### The task:
Reproduce the records below exactly as they are written.

(Saved entries)

○ ○ ○ ○

(* ===== verification/VectorIndexThm.v ===== *)
(** * Indexes of vectors: theorems

    Who owns what: every pointer of a wrapper is to an index of its own, over
    every sequence of operations whose callers keep their side ([allowed]), with
    exceptions anywhere; and no index is lost, but for the cases said.  Bytes and
    files: what is serialized is read back, a safe save leaves the old file or
    the new one. *)

From Stdlib Require Import ZArith Lia List Bool.
From stdpp Require Import base tactics list option gmap strings.
From S2P Require Import Prelude VectorIndex.
Import VectorIndex.

Open Scope hj_scope.
Open Scope nat_scope.

(** Operations keep the type of an index. *)
Class FaissLaws {Idx F Arg : Type} (o : faiss Idx F Arg) : Prop :=
  { law_make args x : make o args = Some x -> is_T o x = true;
    law_add x n v y : idx_add o x n v = Some y -> is_T o y = is_T o x;
    law_add_ids x n v ids y : idx_add_with_ids o x n v ids = Some y -> is_T o y = is_T o x;
    law_merge x x' k y y' : idx_merge_from o x x' k = Some (y, y') -> is_T o y = is_T o x /\ is_T o y' = is_T o x';
    law_reset x : is_T o (idx_reset o x) = is_T o x }.

Section Ownership.
Context {Idx F Arg : Type} (o : faiss Idx F Arg) `{!FaissLaws o}.
Implicit Types m : memory Idx.

Definition owns m (self l : nat) : Prop := objects m !! self = Some (Some l).
Record sound m : Prop :=
  { sound_live self l : owns m self l -> exists x, indexes m !! l = Some x /\ is_T o x = true;
    sound_own self self' l : owns m self l -> owns m self' l -> self = self';
    sound_fresh l : next_loc m <= l -> indexes m !! l = None }.
Definition no_leak m : Prop := forall l x, indexes m !! l = Some x -> exists self, owns m self l.

(** What holds after an operation that returns, and after one that throws. *)
Definition wp {A} (x : M A) (Q : A -> memory Idx -> Prop) (E : memory Idx -> Prop) m : Prop :=
  match x m with None => False | Some (Ret a m') => Q a m' | Some (Throw m') => E m' end.
Lemma wp_bind {A B} (x : M A) (f : A -> M B) Q E m : wp x (fun a => wp (f a) Q E) E m -> wp (bind x f) Q E m.
Proof. unfold wp, bind. now destruct (x m) as [[a m'|m']|]. Qed.
Lemma wp_mono {A} (x : M A) (Q Q' : A -> memory Idx -> Prop) (E E' : memory Idx -> Prop) m : (forall a m', Q a m' -> Q' a m') -> (forall m', E m' -> E' m') ->
  wp x Q E m -> wp x Q' E' m.
Proof. unfold wp. destruct (x m) as [[a m'|m']|]; auto. Qed.
Lemma wp_call {A} (r : option A) (Q : A -> memory Idx -> Prop) (E : memory Idx -> Prop) m : (forall a, r = Some a -> Q a m) -> E m -> wp (call r) Q E m.
Proof. intros HQ HE. destruct r; cbn; auto. Qed.
Lemma wp_try {A} (x h : M A) Q E m : wp x Q (wp h Q E) m -> wp (try_catch x h) Q E m.
Proof. unfold wp, try_catch. now destruct (x m) as [[a m'|m']|]. Qed.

○ ○ ○ ○

### Your response:
(* ===== verification/VectorIndexThm.v ===== *)
(** * Indexes of vectors: theorems

    Who owns what: every pointer of a wrapper is to an index of its own, over
    every sequence of operations whose callers keep their side ([allowed]), with
    exceptions anywhere; and no index is lost, but for the cases said.  Bytes and
    files: what is serialized is read back, a safe save leaves the old file or
    the new one. *)

From Stdlib Require Import ZArith Lia List Bool.
From stdpp Require Import base tactics list option gmap strings.
From S2P Require Import Prelude VectorIndex.
Import VectorIndex.

Open Scope hj_scope.
Open Scope nat_scope.

(** Operations keep the type of an index. *)
Class FaissLaws {Idx F Arg : Type} (o : faiss Idx F Arg) : Prop :=
  { law_make args x : make o args = Some x -> is_T o x = true;
    law_add x n v y : idx_add o x n v = Some y -> is_T o y = is_T o x;
    law_add_ids x n v ids y : idx_add_with_ids o x n v ids = Some y -> is_T o y = is_T o x;
    law_merge x x' k y y' : idx_merge_from o x x' k = Some (y, y') -> is_T o y = is_T o x /\ is_T o y' = is_T o x';
    law_reset x : is_T o (idx_reset o x) = is_T o x }.

Section Ownership.
Context {Idx F Arg : Type} (o : faiss Idx F Arg) `{!FaissLaws o}.
Implicit Types m : memory Idx.

Definition owns m (self l : nat) : Prop := objects m !! self = Some (Some l).
Record sound m : Prop :=
  { sound_live self l : owns m self l -> exists x, indexes m !! l = Some x /\ is_T o x = true;
    sound_own self self' l : owns m self l -> owns m self' l -> self = self';
    sound_fresh l : next_loc m <= l -> indexes m !! l = None }.
Definition no_leak m : Prop := forall l x, indexes m !! l = Some x -> exists self, owns m self l.

(** What holds after an operation that returns, and after one that throws. *)
Definition wp {A} (x : M A) (Q : A -> memory Idx -> Prop) (E : memory Idx -> Prop) m : Prop :=
  match x m with None => False | Some (Ret a m') => Q a m' | Some (Throw m') => E m' end.
Lemma wp_bind {A B} (x : M A) (f : A -> M B) Q E m : wp x (fun a => wp (f a) Q E) E m -> wp (bind x f) Q E m.
Proof. unfold wp, bind. now destruct (x m) as [[a m'|m']|]. Qed.
Lemma wp_mono {A} (x : M A) (Q Q' : A -> memory Idx -> Prop) (E E' : memory Idx -> Prop) m : (forall a m', Q a m' -> Q' a m') -> (forall m', E m' -> E' m') ->
  wp x Q E m -> wp x Q' E' m.
Proof. unfold wp. destruct (x m) as [[a m'|m']|]; auto. Qed.
Lemma wp_call {A} (r : option A) (Q : A -> memory Idx -> Prop) (E : memory Idx -> Prop) m : (forall a, r = Some a -> Q a m) -> E m -> wp (call r) Q E m.
Proof. intros HQ HE. destruct r; cbn; auto. Qed.
Lemma wp_try {A} (x h : M A) Q E m : wp x Q (wp h Q E) m -> wp (try_catch x h) Q E m.
Proof. unfold wp, try_catch. now destruct (x m) as [[a m'|m']|]. Qed.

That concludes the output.